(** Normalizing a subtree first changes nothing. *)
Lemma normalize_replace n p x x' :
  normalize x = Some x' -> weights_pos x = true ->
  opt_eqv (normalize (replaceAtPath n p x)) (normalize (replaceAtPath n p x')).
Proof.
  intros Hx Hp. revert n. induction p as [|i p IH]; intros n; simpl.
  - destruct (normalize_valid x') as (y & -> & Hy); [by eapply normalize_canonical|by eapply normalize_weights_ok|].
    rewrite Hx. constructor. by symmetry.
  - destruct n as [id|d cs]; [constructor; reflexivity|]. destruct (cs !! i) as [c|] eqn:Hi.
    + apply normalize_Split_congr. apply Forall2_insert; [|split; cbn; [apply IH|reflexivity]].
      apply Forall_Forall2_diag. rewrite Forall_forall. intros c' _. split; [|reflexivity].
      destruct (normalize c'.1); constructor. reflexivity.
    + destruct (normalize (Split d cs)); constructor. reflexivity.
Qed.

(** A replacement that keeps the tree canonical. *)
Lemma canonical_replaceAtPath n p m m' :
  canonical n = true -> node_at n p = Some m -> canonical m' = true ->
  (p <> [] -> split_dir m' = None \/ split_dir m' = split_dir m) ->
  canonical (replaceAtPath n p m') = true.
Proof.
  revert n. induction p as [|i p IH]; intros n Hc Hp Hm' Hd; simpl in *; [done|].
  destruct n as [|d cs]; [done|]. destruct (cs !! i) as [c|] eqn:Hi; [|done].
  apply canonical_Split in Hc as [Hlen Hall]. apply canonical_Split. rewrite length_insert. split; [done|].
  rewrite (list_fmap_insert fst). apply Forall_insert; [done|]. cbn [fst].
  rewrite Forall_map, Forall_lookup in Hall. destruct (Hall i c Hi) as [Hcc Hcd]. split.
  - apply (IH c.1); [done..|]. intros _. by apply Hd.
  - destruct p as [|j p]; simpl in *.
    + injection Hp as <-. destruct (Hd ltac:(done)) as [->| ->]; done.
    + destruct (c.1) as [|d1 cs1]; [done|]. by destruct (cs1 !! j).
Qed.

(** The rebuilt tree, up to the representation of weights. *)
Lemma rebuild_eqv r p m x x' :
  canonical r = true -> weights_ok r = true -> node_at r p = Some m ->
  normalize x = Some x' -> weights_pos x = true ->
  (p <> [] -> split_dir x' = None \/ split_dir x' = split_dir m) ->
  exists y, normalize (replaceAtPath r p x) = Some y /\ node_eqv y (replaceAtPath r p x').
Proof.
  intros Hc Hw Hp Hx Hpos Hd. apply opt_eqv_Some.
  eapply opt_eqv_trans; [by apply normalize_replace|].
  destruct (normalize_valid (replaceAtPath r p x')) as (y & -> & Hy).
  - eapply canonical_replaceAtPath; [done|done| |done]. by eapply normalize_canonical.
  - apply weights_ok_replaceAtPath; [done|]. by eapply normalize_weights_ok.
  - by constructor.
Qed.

= = = = =

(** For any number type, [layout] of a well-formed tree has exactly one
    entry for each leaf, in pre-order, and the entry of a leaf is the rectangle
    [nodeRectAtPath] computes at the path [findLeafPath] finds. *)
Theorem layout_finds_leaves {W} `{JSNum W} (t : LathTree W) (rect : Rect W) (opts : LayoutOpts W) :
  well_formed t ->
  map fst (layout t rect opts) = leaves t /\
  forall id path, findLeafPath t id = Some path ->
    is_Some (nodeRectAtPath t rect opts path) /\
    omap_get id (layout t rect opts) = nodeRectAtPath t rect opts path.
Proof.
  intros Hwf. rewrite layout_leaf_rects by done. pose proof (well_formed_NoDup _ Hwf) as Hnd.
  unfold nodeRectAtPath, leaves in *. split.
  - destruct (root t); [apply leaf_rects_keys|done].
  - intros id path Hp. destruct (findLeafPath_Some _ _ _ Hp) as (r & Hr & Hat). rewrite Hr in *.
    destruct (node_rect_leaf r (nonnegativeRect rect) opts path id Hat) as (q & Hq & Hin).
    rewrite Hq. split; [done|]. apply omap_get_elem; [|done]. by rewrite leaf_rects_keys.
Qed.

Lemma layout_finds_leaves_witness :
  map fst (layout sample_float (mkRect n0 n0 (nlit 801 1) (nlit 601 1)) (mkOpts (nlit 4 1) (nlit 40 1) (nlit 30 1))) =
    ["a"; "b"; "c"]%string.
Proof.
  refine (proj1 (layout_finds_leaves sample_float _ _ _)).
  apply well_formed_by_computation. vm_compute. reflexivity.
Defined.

= = = = =

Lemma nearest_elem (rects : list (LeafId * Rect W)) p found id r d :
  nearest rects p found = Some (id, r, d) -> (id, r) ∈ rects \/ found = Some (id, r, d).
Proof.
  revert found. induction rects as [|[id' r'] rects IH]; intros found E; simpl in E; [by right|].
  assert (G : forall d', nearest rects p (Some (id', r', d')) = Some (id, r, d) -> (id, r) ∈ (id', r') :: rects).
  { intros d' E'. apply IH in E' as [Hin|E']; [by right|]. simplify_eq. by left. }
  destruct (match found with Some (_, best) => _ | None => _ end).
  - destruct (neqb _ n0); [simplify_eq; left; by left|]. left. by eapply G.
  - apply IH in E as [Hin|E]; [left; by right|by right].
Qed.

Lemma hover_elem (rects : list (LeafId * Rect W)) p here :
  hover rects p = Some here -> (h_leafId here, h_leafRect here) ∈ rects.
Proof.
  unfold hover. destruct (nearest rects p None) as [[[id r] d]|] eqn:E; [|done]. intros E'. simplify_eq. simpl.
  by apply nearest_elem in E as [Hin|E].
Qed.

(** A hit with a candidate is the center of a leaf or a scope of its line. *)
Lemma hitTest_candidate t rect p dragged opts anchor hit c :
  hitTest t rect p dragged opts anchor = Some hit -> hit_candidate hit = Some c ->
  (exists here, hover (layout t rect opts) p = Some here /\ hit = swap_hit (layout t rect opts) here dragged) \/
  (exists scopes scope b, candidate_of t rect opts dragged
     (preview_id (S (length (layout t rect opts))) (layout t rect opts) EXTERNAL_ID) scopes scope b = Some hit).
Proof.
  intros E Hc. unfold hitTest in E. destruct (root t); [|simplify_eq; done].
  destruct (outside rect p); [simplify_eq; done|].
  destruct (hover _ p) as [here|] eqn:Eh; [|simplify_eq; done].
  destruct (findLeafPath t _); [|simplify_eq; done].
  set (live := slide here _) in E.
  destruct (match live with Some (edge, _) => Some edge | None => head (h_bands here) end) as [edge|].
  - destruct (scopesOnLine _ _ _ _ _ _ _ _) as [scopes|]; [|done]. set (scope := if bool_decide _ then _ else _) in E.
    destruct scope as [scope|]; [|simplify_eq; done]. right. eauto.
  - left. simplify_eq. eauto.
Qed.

= = = = =

## Exercise:
Go back to the listing above. Copy word for word the lines from the one with "(** Normalizing a" through the one with "(** A replacement", and nothing more.

## Output for this exercise:
(** Normalizing a subtree first changes nothing. *)
Lemma normalize_replace n p x x' :
  normalize x = Some x' -> weights_pos x = true ->
  opt_eqv (normalize (replaceAtPath n p x)) (normalize (replaceAtPath n p x')).
Proof.
  intros Hx Hp. revert n. induction p as [|i p IH]; intros n; simpl.
  - destruct (normalize_valid x') as (y & -> & Hy); [by eapply normalize_canonical|by eapply normalize_weights_ok|].
    rewrite Hx. constructor. by symmetry.
  - destruct n as [id|d cs]; [constructor; reflexivity|]. destruct (cs !! i) as [c|] eqn:Hi.
    + apply normalize_Split_congr. apply Forall2_insert; [|split; cbn; [apply IH|reflexivity]].
      apply Forall_Forall2_diag. rewrite Forall_forall. intros c' _. split; [|reflexivity].
      destruct (normalize c'.1); constructor. reflexivity.
    + destruct (normalize (Split d cs)); constructor. reflexivity.
Qed.

(** A replacement that keeps the tree canonical. *)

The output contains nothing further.